Must we learn: the Armenian genocide lecture by Pr. Richard Hannisian

Richard Hannisian is the director of the Near East studies at UCLA, he has authored and edited many books in the field and collaborated an article on Armenia in National Geographic. His father was born in Armenia. When he started the lecture he started with the mysteries of genocide; why a race or government tries to selectively eliminate a race or tribe of people. Though he is not a genocide scholar, he addressed the many other infamous genocides that have occurred over the 20th century. During the year of 1915 the Turkish government killed 1.5 million Armenians by the newly established order of the Young Turks, who were Turkish college students that brought down the Sultan. There was no blood shed in this coup.

After the Balkan Wars, the Ottoman Empire suffered grave lost of their most valuable territories in Eastern Europe. However, they still had their territories in Asia Minor which consisted of several different ethnic groups: including Armenians, Kurds and Arabs. The big division between the Armenians and the rest of the Empire was religion. Armenians were primarily Catholic while the rest was Islamic. And after the Russo-Turkish War and the Treaty of Berlin, The russians announced that they were the protectors of the Christains in the Ottoman Empire.

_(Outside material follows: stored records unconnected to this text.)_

(* ===== verification/AssemblySpec.v ===== *)
(** * Context switches preserve the registers of a task

    What [PendSV_Handler] does on the stacks and to the registers, around the
    scheduler. *)

From S2P Require Import Prelude Heap Lists ListSpec Machine Logic Context Task.
From S2P Require Import Platform Timer Init Invariant Checker Demo TaskSpec SchedSpec ContextSpec.
From S2P Require Import BootSpec Device Assembly.

(** ** Words in memory *)

(** The words [vs] are in memory from [a] up. *)
Definition holds (W : gmap Z Z) (a : Z) (vs : list Z) : Prop :=
  forall i v, vs !! i = Some v -> W !! (a + 4 * Z.of_nat i) = Some v.

Fixpoint put_words (a : Z) (vs : list Z) (W : gmap Z Z) : gmap Z Z :=
  match vs with [] => W | v :: vs => put_words (a + 4) vs (<[a := v]> W) end.

(** [n] words are mapped from [a] up. *)
Definition mapped (W : gmap Z Z) (a : Z) (n : nat) : Prop :=
  forall i, (i < n)%nat -> is_Some (W !! (a + 4 * Z.of_nat i)).

Lemma put_words_out vs : forall a W x,
  (forall i, (i < length vs)%nat -> x <> a + 4 * Z.of_nat i) -> put_words a vs W !! x = W !! x.
Proof.
  induction vs as [|v vs IH]; intros a W x Hx; simpl in *; [done|].
  rewrite IH.
  - apply lookup_insert_ne. intros ->. apply (Hx 0%nat); lia.
  - intros i Hi ->. apply (Hx (S i)); lia.
Qed.

Lemma put_words_holds vs : forall a W, holds (put_words a vs W) a vs.
Proof.
  induction vs as [|v vs IH]; intros a W [|i] w Hi; simplify_eq/=.
  - rewrite put_words_out by (intros i Hi; lia). rewrite <- (lookup_insert_eq W a w). f_equal. lia.
  - replace (a + 4 * Z.of_nat (S i)) with (a + 4 + 4 * Z.of_nat i) by lia. by apply IH.
Qed.

Lemma put_words_app vs ws : forall a W,
  put_words a (vs ++ ws) W = put_words (a + 4 * Z.of_nat (length vs)) ws (put_words a vs W).
Proof.
  induction vs as [|v vs IH]; intros a W; simpl; [f_equal; lia|]. rewrite IH. f_equal. lia.
Qed.

Lemma put_words_dom vs : forall a W, mapped W a (length vs) -> dom (put_words a vs W) = dom W.
Proof.
  induction vs as [|v vs IH]; intros a W Hm; simpl in *; [done|].
  rewrite IH.
  - apply dom_insert_mapped. specialize (Hm 0%nat). rewrite Z.add_0_r in Hm. apply Hm. lia.
  - intros i Hi. apply lookup_insert_is_Some'. right.
    replace (a + 4 + 4 * Z.of_nat i) with (a + 4 * Z.of_nat (S i)) by lia. apply Hm. lia.
Qed.

Lemma put_words_is_Some vs : forall a W x, is_Some (W !! x) -> is_Some (put_words a vs W !! x).
Proof.
  induction vs as [|v vs IH]; intros a W x Hx; simpl; [done|].
  apply IH, lookup_insert_is_Some'. by right.
Qed.

Lemma mapped_at W a n x (i : nat) : mapped W a n -> (i < n)%nat -> x = a + 4 * Z.of_nat i ->
  is_Some (W !! x).
Proof. intros Hm Hi ->. by apply Hm. Qed.

Lemma holds_frame W W' a vs : holds W a vs ->
  (forall i, (i < length vs)%nat -> W' !! (a + 4 * Z.of_nat i) = W !! (a + 4 * Z.of_nat i)) ->
  holds W' a vs.
Proof. intros H E i v Hi. rewrite E; [by apply H|]. by eapply lookup_lt_Some. Qed.

Lemma holds_app W a vs ws : holds W a (vs ++ ws) <->
  holds W a vs /\ holds W (a + 4 * Z.of_nat (length vs)) ws.
Proof.
  split.
  - intros H. split; intros i v Hi; [apply H; by apply lookup_app_l_Some|].
    rewrite <- Z.add_assoc, <- Z.mul_add_distr_l, <- Nat2Z.inj_add. apply H.
    by rewrite lookup_app_r, Nat.add_comm, Nat.add_sub by lia.
  - intros [H1 H2] i v [Hi|[Hl Hi]]%lookup_app_Some; [by apply H1|].
    specialize (H2 _ _ Hi). rewrite <- H2. f_equal. lia.
Qed.

Lemma holds_inj W a vs ws : length vs = length ws -> holds W a vs -> holds W a ws -> vs = ws.
Proof.
  intros Hl H1 H2. apply list_eq_same_length with (length vs); [done|done|].
  intros i v w _ Hv Hw. specialize (H1 _ _ Hv). specialize (H2 _ _ Hw). congruence.
Qed.

Lemma mapped_dom W W' a n : dom W' = dom W -> mapped W a n -> mapped W' a n.
Proof. intros E H i Hi. apply elem_of_dom. rewrite E. apply elem_of_dom. by apply H. Qed.

(** Whatever a mapped frame holds. *)
Lemma mapped_holds W a n : mapped W a n -> exists vs, length vs = n /\ holds W a vs.
Proof.
  revert a. induction n as [|n IH]; intros a Hm.
  - exists []. split; [done|]. intros i v Hi. by rewrite lookup_nil in Hi.
  - destruct (Hm 0%nat ltac:(lia)) as [v Hv]. destruct (IH (a + 4)) as (vs & El & Hvs).
    { intros i Hi. replace (a + 4 + 4 * Z.of_nat i) with (a + 4 * Z.of_nat (S i)) by lia. apply Hm. lia. }
    exists (v :: vs). split; [simpl; lia|]. apply (holds_app W a [v] vs). split; [|exact Hvs].
    intros [|i] w Hi; simplify_eq/=; done.
Qed.

(** ** The stacked [xpsr] *)

Lemma stacked_pad pad x : Z.testbit (stacked_xpsr pad x) 9 = pad.
Proof. unfold stacked_xpsr. destruct pad; [apply Z.setbit_eq|apply Z.clearbit_eq]; lia. Qed.

Lemma stacked_restored pad x : Z.testbit x 9 = false -> Z.clearbit (stacked_xpsr pad x) 9 = x.
Proof.
  intros Hx. apply Z.bits_inj'. intros n Hn. rewrite Z.clearbit_eqb by lia. unfold stacked_xpsr.
  destruct pad; rewrite ?Z.setbit_eqb, ?Z.clearbit_eqb by lia;
    destruct (Z.eqb_spec 9 n) as [<-|]; cbn [negb orb]; rewrite ?andb_true_r, ?andb_false_r; done.
Qed.

Lemma restored_stacked x : stacked_xpsr (Z.testbit x 9) (Z.clearbit x 9) = x.
Proof.
  apply Z.bits_inj'. intros n Hn. unfold stacked_xpsr. destruct (Z.testbit x 9) eqn:E;
    rewrite ?Z.setbit_eqb, ?Z.clearbit_eqb by lia;
    destruct (Z.eqb_spec 9 n) as [<-|]; cbn [negb orb]; rewrite ?andb_true_r, ?andb_false_r; done.
Qed.

(** ** Registers to and from memory *)

Definition reg_val (c : Cpu) (r : reg) : Z :=
  match r with R n => gpr c n | SP => 0 | LR => lr c | PC => pc c end.

Definition put_reg (r : reg) (v : Z) (c : Cpu) : Cpu :=
  match r with R n => set_gpr n v c | SP => c | LR => set_lr v c | PC => set_pc v c end.

Fixpoint put_regs (rs : list reg) (vs : list Z) (c : Cpu) : Cpu :=
  match rs, vs with r :: rs, v :: vs => put_regs rs vs (put_reg r v c) | _, _ => c end.

Definition not_sp (r : reg) : bool := match r with SP => false | _ => true end.

Section registers.
Context (I : Kernel -> Prop) (Rl : Kernel -> Kernel -> Prop).

Lemma wp_read_reg r c k (P : Z -> Kernel -> Prop) : not_sp r = true ->
  P (reg_val c r) k -> wp I Rl (read_reg r c) k P.
Proof. by destruct r. Qed.

Lemma wp_write_reg r v c k (P : Cpu -> Kernel -> Prop) : not_sp r = true ->
  P (put_reg r v c) k -> wp I Rl (write_reg r v c) k P.
Proof. by destruct r. Qed.

Lemma wp_read_sp c k (P : Z -> Kernel -> Prop) :
  P (if handler k || negb (spsel c) then msp c else psp k) k -> wp I Rl (read_reg SP c) k P.
Proof. intros HP. eapply wp_bind, wp_gets. by destruct (handler k || negb (spsel c)). Qed.

Lemma wp_write_msp v c k (P : Cpu -> Kernel -> Prop) : handler k = true ->
  P (set_msp v c) k -> wp I Rl (write_reg SP v c) k P.
Proof. intros Hh HP. eapply wp_bind, wp_gets. by rewrite Hh. Qed.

This automatically gave the government the impresssion that all Armenians were PRo-west, Pro-Russian and against Russian ideals. Over the years during, WW1 the armed forces participated in rounding up Armenians for forced evacutions and had mass murders done. It didnt take that many people to kill alot of people.The Turkish people could not speak against the strocities without harsh punishment or even death. Even After so many years and many people speaking out the turkish government still denies the event even occured. So does texas.